Sunset Boulevard played host for Coheed and Cambria to preform their third album, Good Apollo, I’m Burning Star IV, Volume One: From Fear through the Eyes of Madness, in its entirety at the Hollywood Palladium Saturday night. The concert hall is just one stop on a tour to reinvigorate the passion felt for Coheed’s biggest selling record to date. Released in 2005, Good Apollo, I’m Burning Star IV, Volume One garnered them the most attention for their distinct mix of prog-rock, emo and post-hardcore. The album struck a great balance that dominated the ears of geeky emo kids of last decade, such as yours truly.
Twelve seems like an odd number to celebrate, but given that the band’s previous effort, The Color Before the Sun, was released in 2015, the timing was just unfortunate. Coheed and Cambria were intent on bringing this tour to fruition, regardless if it follows the ten year anniversary trend or not. This album was as significant to them as it was to fans like me, a blog writer with dreams of having an episodic saga of books that are as beloved as front-man Claudio Sanchez’s Amory Wars series. Having attended the ten year anniversary show for In Keeping Secrets of Silent Earth: 3 (missed the Second Stage Turbine Blade show, I was poor), I highly anticipated this performance as both records were significant to me at that age, and these kind of events are for celebrating the impact albums like these have on fans. Part of that celebration is a reflection of where we were when we first heard these albums. I was a bored teen writing poorly articulated album and show reviews on his Myspace blog. Now, its twelve years later and… well, it’s not Myspace anymore, at least.
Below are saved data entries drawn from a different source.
(* ===== verification/SemaExpr.v ===== *)
(** Type checking of expressions (src/src/sema.c, [check_expr] and the
    functions it calls): the tree is annotated with types, names are resolved,
    conversions are inserted, and what is wrong is reported.

    Each kind of expression has its own definition, over the recursive check;
    [check_expr] joins them. *)

From S2P Require Import Prelude Target Source Work Ir Ast AstTypes SemaTypes SemaConst AstNames AstGeneric AstLiteral SemaFind.
From Stdlib Require Import Floats.SpecFloat.

Section SemaExpr.
Context {H : Host} (host : DynTarget) (src : DynSource) (garbage : Z -> Z).
(** Fuel of the recursions over types and constants. *)
Variable deep : nat.

Definition pb : M Z := let! x := the_sema in mret (pointer_bytes x).
Definition zero_expr : DynAstExpr :=
  mkAstExpr DYN_EXPR_INT DYN_TYPE_INFER no_span DYN_OP_NONE 0 0 0 (S754_zero false) false 0 0 false.
Definition new_expr (kind : DynExprKind) (type left_ integer_ : Z) : DynAstExpr :=
  mkAstExpr kind type no_span DYN_OP_NONE left_ DYN_NO_EXPR integer_ (S754_zero false) false 0 0 false.

(** [return a->expressions[id].type = t], and the same after an error at the
    expression. *)
Definition typed (id t : Z) : M Z := set_expr id (set_type t) ;; mret t.
Definition report (id : Z) (message : string) : M unit := let! e := expr_row id in error_span (x_span e) message.
Definition failed (id : Z) (message : string) : M Z := report id message ;; typed id DYN_TYPE_ERROR.
(** The printed types go into the text of the error, which is not kept. *)
Definition shown (cap t : Z) : M unit := let! a := ast in let! _ := lift (display_type_name deep a src cap t) in mret tt.
Definition error_types (span : DynSpan) (message : string) (expected found : Z) : M unit :=
  shown 384 expected ;; shown 384 found ;; error_span span (message ++ " (expected %s, found %s)").
(** Reflection. *)
Lemma lasting_reflection_expr kind t i : lasting (reflection_expr kind t i).
Proof. unfold reflection_expr. lasting. Qed.
Lemma safe_reflection_expr kind t i : t <> DYN_TYPE_ERROR -> safe (reflection_expr kind t i) (fun r => r <> DYN_NO_EXPR).
Proof.
  intros Ht. unfold reflection_expr. safe_head. subst. cbn [negb]. eapply safe_weaken; [|by apply safe_push_expr]. cbn. intros. lia.
Qed.
Hint Resolve lasting_reflection_expr : lasting.
Hint Resolve safe_reflection_expr : safe.
Lemma lasting_reflection_string t text : lasting (reflection_string t text).
Proof. unfold reflection_string, reserve_reflection_string, reserve. lasting. Qed.
Lemma safe_reflection_string t text : t <> DYN_TYPE_ERROR -> safe (reflection_string t text) (fun r => r <> DYN_NO_EXPR).
Proof.
  intros Ht. unfold reflection_string, reserve_reflection_string, reserve. safe_head. subst. cbn [negb]. safe_head. subst. rewrite andb_false_r.
  eapply safe_then; [by apply (safe_push STRINGS)|lasting|]. intros i _. by apply safe_reflection_expr.
Qed.
Lemma lasting_skip_items n : lasting (skip_items n).
Proof. induction n; cbn [skip_items]; lasting. Qed.
Lemma safe_skip_items n : safe (skip_items n) (fun _ => True).
Proof.
  induction n as [|n IH]; cbn [skip_items]; [by apply safe_value|]. eapply safe_then; [by apply safe_push| |done].
  intros _. apply lasting_skip_items.
Qed.
Hint Resolve lasting_reflection_string lasting_skip_items : lasting.
Lemma lasting_reflection_each mt nt start i ms : lasting (reflection_each src deep mt nt start i ms).
Proof. revert i. induction ms as [|[n t] ms IH]; intros i; cbn [reflection_each]; lasting. Qed.
Lemma safe_reflection_each mt nt start i ms :
  mt <> DYN_TYPE_ERROR -> nt <> DYN_TYPE_ERROR -> safe (reflection_each src deep mt nt start i ms) (fun ok => ok = true).
Proof.
  intros Hm Hn. revert i. induction ms as [|[n t] ms IH]; intros i; cbn [reflection_each]; [by apply safe_value|].
  pose proof lasting_reflection_each as Hl.
  eapply safe_then; [by apply safe_reflection_string|lasting|]. intros name Hname. safe_head.
  eapply safe_then; [by apply (safe_lift _ (fun _ => True))|lasting|]. intros type_name _.
  eapply safe_then; [by apply safe_reflection_expr|lasting|]. intros type_id Hid. cbv beta in *.
  rewrite (proj2 (Z.eqb_neq name _) Hname), (proj2 (Z.eqb_neq type_id _) Hid). cbn [orb].
  eapply safe_then; [by apply safe_push|lasting|]. intros fields _. eapply safe_then; [by apply safe_push|lasting|]. intros _ _.
  eapply safe_then; [by apply safe_reflection_expr|lasting|]. intros member Hmem. cbv beta in *.
  rewrite (proj2 (Z.eqb_neq member _) Hmem).
  eapply safe_then; [apply safe_set_expr; by intros e He|lasting|]. intros _ _. eapply safe_then; [by apply safe_write| |intros _ _; apply IH].
  lasting.
Qed.
Hint Resolve lasting_reflection_each : lasting.
Lemma lasting_reflection_members mt st ms : lasting (reflection_members src deep mt st ms).
Proof. unfold reflection_members, reserve_reflection_items, sema_intern_array. lasting. Qed.
Lemma safe_reflection_members mt st ms :
  mt <> DYN_TYPE_ERROR -> st <> DYN_TYPE_ERROR -> safe (reflection_members src deep mt st ms) (fun r => r <> DYN_NO_EXPR).
Proof.
  intros Hm Hs. unfold reflection_members, reserve_reflection_items, sema_intern_array. safe_head; [by apply safe_reflection_expr|].
  safe_head. subst. cbn [negb]. safe_head. eapply safe_then; [apply safe_skip_items|lasting|]. intros _ _. safe_head. safe_head.
  destruct H2 as [Hf _]. cbn in Hf. eapply safe_then; [by apply safe_reflection_each|lasting|]. intros ok ->. cbn [negb].
  eapply safe_then; [by apply safe_intern_array|lasting|]. intros array_type Hat. safe_head. safe_head.
  rewrite (proj2 (Z.eqb_neq x2 _) H2), (proj2 (Z.eqb_neq x3 _) H3). cbn [orb].
  do 3 (eapply safe_then; [apply safe_set_expr; by intros e He|lasting|]; intros _ _). by apply safe_value.
Qed.

(** Instances of generic functions. *)
Lemma lasting_instantiate_params fuel gps args count : lasting (instantiate_params fuel gps args count).
Proof. revert count. induction gps as [|p gps IH]; intros count; cbn [instantiate_params]; unfold reserve_param, reserve; lasting. Qed.
Lemma safe_instantiate_params fuel gps args count :
  Forall (fun t => t <> DYN_TYPE_ERROR) args -> Forall (clean_row GENERIC_PARAMS) gps ->
  safe (instantiate_params fuel gps args count) (fun r => r <> None).
Proof.
  intros Ha Hg. revert count. induction Hg as [|p gps Hp _ IH]; intros count; cbn [instantiate_params]; [by apply safe_value|].
  unfold reserve_param, reserve. destruct (gp_is_type p); [apply IH|]. pose proof lasting_instantiate_params as Hl.
  safe_head. subst. cbn [negb]. eapply safe_then; [by apply safe_substitute|lasting|]. intros t Ht.
  eapply safe_then; [by apply (safe_push PARAMS)| |intros _ _; apply IH]. lasting.
Qed.
Hint Resolve lasting_instantiate_params : lasting.
Lemma lasting_instantiate fuel generic args depth call hash : lasting (dyn_ast_instantiate fuel generic args depth call hash).
Proof. unfold dyn_ast_instantiate, reserve_function, reserve. lasting. Qed.
Lemma safe_push_function f : fn_return_type f <> DYN_TYPE_ERROR -> safe (push FUNCTIONS f) (fun r => u32 r <> UINT32_MAX).
Proof.
  intros Hf s r s' E Hc. destruct (safe_push FUNCTIONS f Hf s r s' E Hc) as [|[Hc' Hr]]; [by left|].
  destruct (Z.ltb_spec r UINT32_MAX) as [Hlt|Hge].
  - right. split; [done|]. rewrite u32_small; unfold UINT32_MAX in *; lia.
  - left. right; right; right; right. injection E as <- <-. unfold tcount. cbn [prog set_prog]. rewrite tab_set_same.
    cbn [rows]. unfold zlen in *. rewrite length_app. cbn. lia.
Qed.
Lemma safe_instantiate fuel generic args depth call hash :
  Forall (fun t => t <> DYN_TYPE_ERROR) args -> safe (dyn_ast_instantiate fuel generic args depth call hash) (fun r => r <> UINT32_MAX).
Proof.
  intros Ha. unfold dyn_ast_instantiate, reserve_function, reserve. safe_head. destruct H0 as [Hg _]. cbn in Hg.
  safe_head. subst. cbn [negb]. safe_head. subst. cbn [negb]. safe_head. safe_head. eapply safe_then; [by apply safe_substitute|lasting|].
  intros rt Hrt. safe_head. eapply safe_then; [apply safe_instantiate_params; [done|by apply clean_slice]|lasting|].
  intros [count|] Hcount; [|done]. eapply safe_then; [apply safe_ast_room|lasting|]. intros a' Hroom.
  eapply safe_then; [by apply (safe_push INSTANCES)|lasting|]. intros _ _.
  eapply safe_then; [by apply (safe_push_function (instance_function _ _ _ _ _))|lasting|]. intros f Hf. by apply safe_value.
Qed.
Hint Resolve lasting_instantiate : lasting.
Lemma lasting_find_or_instantiate fuel generic args call hash : lasting (find_or_instantiate fuel generic args call hash).
Proof. unfold find_or_instantiate. lasting. Qed.
Lemma find_instance_clean a g generic args i : clean a -> find_instance a g generic args = Some i -> in_function i <> UINT32_MAX.
Proof.
  intros Hc Hf. unfold find_instance in Hf. apply List.find_some in Hf as [Hin _]. apply list_elem_of_In, list_elem_of_lookup in Hin as [j Hj].
  apply (Hc INSTANCES (Z.of_nat j)). apply get_at_Some. rewrite Nat2Z.id. split; [|done]. apply lookup_lt_Some in Hj. change (row INSTANCES) with DynAstInstance in *. lia.
Qed.
Lemma safe_find_or_instantiate fuel generic args call hash :
  Forall (fun t => t <> DYN_TYPE_ERROR) args -> safe (find_or_instantiate fuel generic args call hash) (fun r => r <> UINT32_MAX).
Proof.
  intros Ha. unfold find_or_instantiate. safe_head. safe_head.
  eapply safe_then with (P := fun _ => True); [repeat safe_head; done|lasting|]. intros depth _. safe_head.
  destruct (find_instance _ _ _ _) as [i|] eqn:Ei; [apply safe_value; by eapply find_instance_clean|].
  safe_head; [by apply safe_error_bind; lasting|]. eapply safe_then; [by apply safe_instantiate|lasting|]. intros f Hf. cbv beta in Hf.
  rewrite (proj2 (Z.eqb_neq f _) Hf). safe_head. by apply safe_value.
Qed.
End Operations.

#[export] Hint Resolve lasting_set_expr lasting_typed lasting_report lasting_failed lasting_shown lasting_error_types lasting_pb
  lasting_reserve_expr lasting_convert_expr lasting_can_convert lasting_index_operand lasting_item_expression lasting_set_item
  lasting_convert_item lasting_item_span lasting_reflection_expr lasting_skip_items lasting_reflection_members
  lasting_find_or_instantiate : lasting.
#[export] Hint Resolve safe_typed safe_report safe_failed safe_shown safe_error_types safe_pb safe_reserve_expr safe_convert_expr
  safe_can_convert safe_index_operand safe_item_expression safe_set_item safe_convert_item safe_item_span safe_reflection_expr
  safe_skip_items safe_reflection_members safe_find_or_instantiate : safe.
#[export] Hint Extern 1 (keeps _) => intros ?; reflexivity : lasting.
Ltac lasting ::=
  cbv beta zeta;
  lazymatch goal with
  | |- lasting (mbind _ _) => apply lasting_bind; [lasting|intros; lasting]
  | |- lasting (if_ _ _) => apply lasting_if; lasting
  | |- lasting (for_each _ _) => apply lasting_for_each; intros; lasting
  | |- lasting (match ?x with _ => _ end) => destruct x; lasting
  | |- lasting (match ?x with _ => _ end _) => destruct x; lasting
  | |- forall _, _ => intros; lasting
  | |- lasting _ => solve [eauto 3 with lasting]
  | |- _ => idtac
  end.
(** Closes a goal that says that a type is not the error type. *)
Ltac no_error :=
  cbn [clean_row] in *; destruct_and?; subst;
  solve [done | eauto | congruence | unfold DYN_TYPE_ERROR, DYN_TYPE_STRUCT_BASE, DYN_TYPE_ENUM_BASE in *; lia].
Ltac safe_head ::=
  cbv beta zeta;
  lazymatch goal with
  | |- safe (mbind (mret ?x) ?f) ?Q => change (safe (f x) Q)
  | |- safe (mbind (error_span _ _) _) _ => apply safe_error_bind; lasting
  | |- safe (mbind (report _ _) _) _ => apply safe_report_bind; lasting
  | |- safe (mbind (set_expr _ _) _) _ => eapply safe_then; [apply safe_set_expr; intros ? ?; cbn; no_error|lasting|intros _ _]
  | |- safe (mbind (lift _) _) _ => eapply safe_then; [apply (safe_lift _ (fun _ => True)); done|lasting|intros ? _]
  | |- safe (mbind (if_ _ _) _) _ =>
      eapply (safe_then _ _ (fun _ => True)); [apply safe_if; [try solve [apply safe_report | apply safe_error]|done]|lasting|intros _ _]
  | |- safe (mbind _ _) _ => eapply safe_then; [solve [eauto 3 with safe]|lasting|intros ? ?; cbv beta in *]
  | |- safe (match ?x with _ => _ end) _ => destruct x eqn:?
  | |- safe (if_ _ _) _ => apply safe_if; [|done]
  | |- safe (mret _) _ => apply safe_value
  | |- safe (error_span _ _) _ => apply safe_error
  | |- safe (report _ _) _ => apply safe_report
  | |- safe (failed _ _) _ => apply safe_failed
  | |- safe (typed _ _) _ => apply safe_typed
  | |- safe (lift _) _ => apply safe_lift; done
  | |- safe (set_expr _ _) _ => apply safe_set_expr; intros ? ?; cbn; no_error
  | |- safe undefined _ => apply safe_undefined
  end.

(** A head of several steps, with its postcondition. *)
Ltac safe_part P := eapply (safe_then _ _ P); [|lasting|intros ? ?; cbv beta in *].
Ltac checked := repeat safe_head; try done; try no_error.

(** ** The checker, over a recursive check that is safe *)
Section Checker.
Context {H : Host} {C : Coarse} {G : Grants H} (host : DynTarget) (src : DynSource) (garbage : Z -> Z) (deep : nat) (check : Z -> Z -> M Z).
Variable missing : M Z.
Hypothesis Hlasting : forall id t, lasting (check id t).
Hypothesis Hmissing : lasting missing.
Hypothesis Hsafe : forall id t, safe (check id t) (fun r => r <> DYN_TYPE_ERROR).
Hint Resolve Hlasting Hmissing : lasting.
Hypothesis Hsafe_missing : safe missing (fun r => r <> DYN_TYPE_ERROR).
Hint Resolve Hsafe Hsafe_missing : safe.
Joining Coheed and Cambria on this tour is the Dear Hunter, who delivered a solid forty-five minutes of eclectic prog-rock that appropriately charged the crowd of anxious Coheed fans. Were I not so hyped for the main event, I could have gone for way more of The Dear Hunter. However, we could wait no longer.
Recounting the show, a lot of your typical concert annoyances were present, including: Guys over 6’ crowding the front, dudes getting heated over overzealous Moshers, drunk girls dancing sloppily into every asset of your personal space and, the Coup de grace, getting beer split all over me at the beginning of “Ten Speed”. Of all the concerts I’ve been too, you could argue this was one of my worst experiences, but none of that mattered once “Keeping the Blade” started.
The visual presentation coinciding with the performance was particularly stunning for this evening, as is to be expected with a band like Coheed and Cambria. The image of a skull bleeding blackness from its eye sockets was one of the many reoccurring motifs that created a stark, surreal atmosphere that enhanced the fury that Claudio and crew were unleashing. Hearing tracks like “Welcome Home” and “Apollo I: The Writing Writer” along with this abstract, bleak imagery reminded me of hearing this album for the first time in 2005 and reading the graphic novel a year later (borrowed copy).
The Meta narrative of a writer becoming delusion and clashing with his own characters was a unique perspective that set Good Apollo apart from the narrative of its predecessors, and many other concept albums for that matter. Coupled with its graphic novel, Good Apollo, I’m Burning Star IV, Volume One was something special when it first came out and the energy felt in that ballroom on Saturday night meant that feeling was still there. Through many of their peers of that era have disbanded and moved on to other projects, Coheed and Cambria are still here and poised to remind you of what made them stand out to begin with.